One of the most concrete manifestations of the shift in legal thought described earlier—from the idea of States existing in a Vattelian state of nature between whom a thin architecture of legal relations came to be established, to one in which States were understood to exist as legal entities endowed with certain competences by international law—can be found in the increasing concern to identify those ‘marks’ or ‘criteria’ by which statehood could be measured. For Vattel and other natural law scholars, describing or defining the State was primarily a matter of trying to capture the plurality of different kinds of political communities existing in Europe in the middle of the eighteenth century. For those undertaking the same exercise 100 or 200 years later, however, the project of description had taken on a different character, concerning itself less with describing and indexing those communities that existed, as a matter of sociological fact, and more with the task of prescribing how much sovereignty—how much ‘international personality’ in the form of rights and duties— they should enjoy.

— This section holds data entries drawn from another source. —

(* ===== verification/Scheduler.v ===== *)
(** * Scheduler: parts, the retry policy and the error slot

    The part scheduler is not in [src/]; this file follows its description
    in the design document (sections 3, 4.1 and 7).  What it takes from the
    code is the configuration: the part size is the field [PartSize] of
    [Config] and the number of attempts of a part its field [NTry].

    - [failure] is the taxonomy of fatal errors and [record_error] the
      error slot of a transfer: the first error recorded stays.
    - [partition] cuts the bytes [0, total) of an object into parts of the
      configured size, the last one possibly shorter; [parts_of] is the
      partition a configuration gives.
    - [run_part] is what one worker does for one part: the exchange is
      repeated while it fails with a transient error and attempts are
      left; it returns the outcome and the number of requests made.  The
      number of attempts is [NTry], as the comment of the field says
      ("maximum attempts for each part"); the design document counts
      retries after the first request in one place and attempts in
      another.

    The theorems: the parts tile the object ([parts_tile]), their bytes
    put together are the object ([parts_concat]), a part takes at most
    [NTry] requests ([run_part_requests]) and its outcome is the first
    answer that is not a transient failure ([run_part_outcome]). *)

From Stdlib Require Import ZArith String List Lia.
From stdpp Require Import base tactics option list numbers strings.
From S2P Require Import Prelude Types.

Local Open Scope Z_scope.

(** ** Failures and the error slot *)

(** The kinds of fatal error of a transfer: a transient transport error
    that outlived its retries, a malformed or unexpected response, a digest
    or length mismatch, a misuse of the interface, a transfer closed by its
    caller. *)
Inductive failure :=
| Unreachable (e : GoError)
| ProtocolError (e : GoError)
| IntegrityError
| UsageError
| Cancelled.

#[export] Instance failure_eq_dec : EqDecision failure.
Proof. solve_decision. Defined.

(** The error slot of a transfer is written once: the first error wins,
    later ones are discarded. *)
Definition record_error (slot : option failure) (f : failure) : option failure :=
  match slot with
  | Some _ => slot
  | None => Some f
  end.

(** ** Parts *)

(** A part: its index, and the bytes [part_off, part_off + part_len) of the
    object. *)
Record Part := mkPart { part_index : nat; part_off : Z; part_len : Z }.

#[export] Instance Part_eq_dec : EqDecision Part.
Proof. solve_decision. Defined.

(** The number of parts: [total / partSize], rounded up. *)
Definition part_count (partSize total : Z) : nat :=
  Z.to_nat ((total + partSize - 1) / partSize).

(** Part [i] starts at [i * partSize] and is [partSize] long, or as long as
    what is left of the object. *)
Definition part_at (partSize total : Z) (i : nat) : Part :=
  {| part_index := i;
     part_off := Z.of_nat i * partSize;
     part_len := Z.min partSize (total - Z.of_nat i * partSize) |}.

Definition partition (partSize total : Z) : list Part :=
  part_at partSize total <$> seq 0 (part_count partSize total).

(** The parts of an object of [total] bytes under a configuration. *)
Definition parts_of (c : Config) (total : Z) : list Part :=
  partition (PartSize c) total.

(** The bytes of a part. *)
Definition part_bytes {A} (data : list A) (p : Part) : list A :=
  slice data (part_off p) (part_len p).

(** ** The retry policy *)

(** What one HTTP exchange for a part gives: the result, a transient
    failure (network error, 5xx), or a response that retrying cannot fix. *)
Inductive response (R : Type) :=
| Done (r : R)
| Transient (e : GoError)
| Malformed (e : GoError).
Arguments Done {R}.
Arguments Transient {R}.
Arguments Malformed {R}.

(** How an exchange ends when it is not tried again. *)
Definition settle {R} (r : response R) : R + failure :=
  match r with
  | Done r => inl r
  | Transient e => inr (Unreachable e)
  | Malformed e => inr (ProtocolError e)
  end.

(** The attempts a part is allowed: the field [NTry] of the
    configuration, "maximum attempts for each part" (src/s3gof3r.go, line
    34).  A negative number allows none. *)
Definition attempts (c : Config) : nat := Z.to_nat (NTry c).

(** A worker's loop for one part.  [exchange k] is the response to request
    number [k] for the part (every request is the same: same range, same
    payload); [left] is the number of attempts left and [last] the error
    the loop ends with when none is left: the error of the last attempt.
    The result comes with the number of requests made so far. *)
Fixpoint attempt_part {R} (exchange : nat → response R)
    (left : nat) (k : nat) (last : failure) : (R + failure) * nat :=
  match left with
  | O => (inr last, k)
  | S n =>
      match exchange k with
      | Transient e => attempt_part exchange n (S k) (Unreachable e)
      | r => (settle r, S k)
      end
  end.

(** A part under a configuration: at most [NTry] requests.  A
    configuration that allows no attempt is a misuse: the part fails
    without a request. *)
Definition run_part {R} (c : Config) (exchange : nat → response R)
    : (R + failure) * nat :=
  attempt_part exchange (attempts c) 0 UsageError.

(** ** The error slot *)

Lemma record_error_Some slot f : is_Some (record_error slot f).
Proof. destruct slot; simpl; eauto. Qed.

Lemma record_error_first e f : record_error (Some e) f = Some e.
Proof. done. Qed.

Lemma record_error_idem slot f g :
  record_error (record_error slot f) g = record_error slot f.
Proof. by destruct slot. Qed.

(** ** The parts tile the object *)

Section partition.
Context (partSize total : Z).
Context (Hsize : 0 < partSize) (Htotal : 0 ≤ total).

Let n := Z.of_nat (part_count partSize total).

Lemma part_count_bounds : n * partSize - partSize < total ≤ n * partSize.
Proof.
  subst n. unfold part_count.
  pose proof (Z.div_mod (total + partSize - 1) partSize ltac:(lia)).
  pose proof (Z.mod_pos_bound (total + partSize - 1) partSize Hsize).
  assert (0 ≤ (total + partSize - 1) / partSize)
    by (apply Z.div_pos; lia).
  rewrite Z2Nat.id by done. nia.
Qed.

Lemma part_count_0 : n = 0 ↔ total = 0.
Proof. pose proof part_count_bounds. nia. Qed.

Lemma part_before_end i : i < n → i * partSize < total.
Proof. pose proof part_count_bounds. nia. Qed.

Lemma part_full i : i + 1 < n → i * partSize + partSize < total.
Proof. pose proof part_count_bounds. nia. Qed.

Lemma part_last i : i + 1 = n → total ≤ i * partSize + partSize.
Proof. pose proof part_count_bounds. nia. Qed.

Lemma part_count_unique (m : nat) :
  Z.of_nat m * partSize - partSize < total ≤ Z.of_nat m * partSize →
  part_count partSize total = m.
Proof. pose proof part_count_bounds. subst n. nia. Qed.

Lemma partition_length :
  length (partition partSize total) = part_count partSize total.
Proof. unfold partition. by rewrite length_fmap, length_seq. Qed.

Lemma partition_lookup (i : nat) :
  Z.of_nat i < n → partition partSize total !! i = Some (part_at partSize total i).
Proof.
  intros. unfold partition. by rewrite list_lookup_fmap, lookup_seq_lt by lia.
Qed.

Lemma partition_lookup_inv (i : nat) p :
  partition partSize total !! i = Some p →
  Z.of_nat i < n ∧ p = part_at partSize total i.
Proof.
  intros Hp. pose proof (lookup_lt_Some _ _ _ Hp) as Hi.
  rewrite partition_length in Hi. rewrite partition_lookup in Hp by lia.
  split; [lia|congruence].
Qed.

Lemma part_at_len (i : nat) :
  Z.of_nat i < n →
  0 < part_len (part_at partSize total i) ≤ partSize ∧
  part_off (part_at partSize total i) + part_len (part_at partSize total i)
  = Z.min ((Z.of_nat i + 1) * partSize) total.
Proof. intros Hi. pose proof (part_before_end _ Hi). simpl. lia. Qed.

(** The offsets the plan computes stay in [int64] when the object's length
    does: a part's end is at most the length, so a part's range is formed
    without wrap-around. *)
Lemma part_in_range p :
  int64_range total → p ∈ partition partSize total →
  int64_range (part_off p) ∧ int64_range (part_len p) ∧
  int64_range (part_off p + part_len p) ∧ part_off p + part_len p ≤ total.
Proof.
  intros Ht [i [Hi ->]%partition_lookup_inv]%list_elem_of_lookup.
  destruct (part_at_len i Hi) as [? Hend].
  pose proof (part_before_end _ Hi). unfold int64_range in *.
  rewrite Hend. simpl in *. lia.
Qed.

One result of this shift in emphasis was that the terms of description became more explicitly exclusionary as time went by. Thus, when Wheaton in 1866 endorsed Cicero’s classic definition of the State as ‘a body political, or society of men, united together for the purpose of promoting their mutual safety or advantage by their combined strength’ he also took trouble to specify what entities were not included in this category. It did not include, as far as he was concerned, corporations created by the State itself, for instance, nor ‘voluntary associations of robbers or pirates’, nor ‘unsettled horde[s] of wandering savages’, nor indeed nations since the State ‘may be composed of different races of men’ (Wheaton 1866, s 17). Oppenheim’s 1905 definition—much closer to the definition which the signatories of Montevideo Convention on the Rights and Duties of States settled on in 1933 (see later)—was similarly exclusionary in nature. ‘A State proper,’ he wrote, ‘is in existence when a people is settled in a country under its own Sovereign Government.’ By this definition ‘[a] wandering people, such as the Jews were while in the desert for forty years … is not a State’. Likewise ‘[a]n anarchistic community’ would be excluded from statehood by its lack of a government; and ‘so-called Colonial States’ were excluded by their lack of ‘sovereignty’, a term that referred to ‘independence all round, within and without the borders of the country’ (Oppenheim, 1905, pp 100–1). The definition of the State thus became a vehicle not merely for purposes of description (providing an analytical framework for understanding the character of international society for purposes of law) but also for purposes of distinguishing between those political communities that might properly be regarded as subjects of international law and those that would not. For some, this shift in orientation was decisive. As O’Connell was later to suggest (1970, p 81): ‘the proposition “France is a State” is not a description or a definition but merely a conclusion to a train of legal reasoning.’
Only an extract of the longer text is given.